Lemma real_years_loop_single w sd i j acc :
  jobs w !! RunDir sd i = Some j ->
  real_years_loop sd i false acc w = Ok (acc + last_year j, w).
Proof.
  intros Hj. destruct i; simpl; unfold bind; rewrite (load_job_Some _ _ _ Hj);
    reflexivity.
Qed.

Lemma real_years_chain w sd i js :
  chain w sd i = Some js ->
  real_years (RunDir sd i) true w = Ok (total_years js, w).
Proof.
  intros H. unfold real_years. rewrite (real_years_loop_chain _ _ _ _ _ H).
  reflexivity.
Qed.

(** C7. Total years of a chain: for a run whose chain of predecessors back
    to run 0 is loadable, [real_years] with [include_previous_runs] returns
    the sum of the per-run years of the run and all its predecessors, and
    leaves the world as it was. *)
Theorem real_years_is_chain_sum (w : World) (sd : string) (i : nat) (js : list Job) :
  chain w sd i = Some js ->
  real_years (RunDir sd i) true w = Ok (total_years js, w)
  /\ length js = S i.
Proof.
  intros H. split.
  - exact (real_years_chain _ _ _ _ H).
  - exact (chain_length _ _ _ _ H).
Qed.

Example chain_5_3_7 :
  real_years (RunDir "spinup" 2) true (chain_world "spinup" [(5, 0%Q); (3, 0%Q); (7, 0%Q)])
  = Ok (15, chain_world "spinup" [(5, 0%Q); (3, 0%Q); (7, 0%Q)]).
Proof. vm_compute. reflexivity. Qed.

* [PROBLEM TO SOLVE]:
Going down the listing above, begin printing at the line with "to run 0 is" and finish with the line with "2) true (chain_world", exactly as they appear.

* [ANSWER BOX]:
    to run 0 is loadable, [real_years] with [include_previous_runs] returns
    the sum of the per-run years of the run and all its predecessors, and
    leaves the world as it was. *)
Theorem real_years_is_chain_sum (w : World) (sd : string) (i : nat) (js : list Job) :
  chain w sd i = Some js ->
  real_years (RunDir sd i) true w = Ok (total_years js, w)
  /\ length js = S i.
Proof.
  intros H. split.
  - exact (real_years_chain _ _ _ _ H).
  - exact (chain_length _ _ _ _ H).
Qed.

Example chain_5_3_7 :
  real_years (RunDir "spinup" 2) true (chain_world "spinup" [(5, 0%Q); (3, 0%Q); (7, 0%Q)])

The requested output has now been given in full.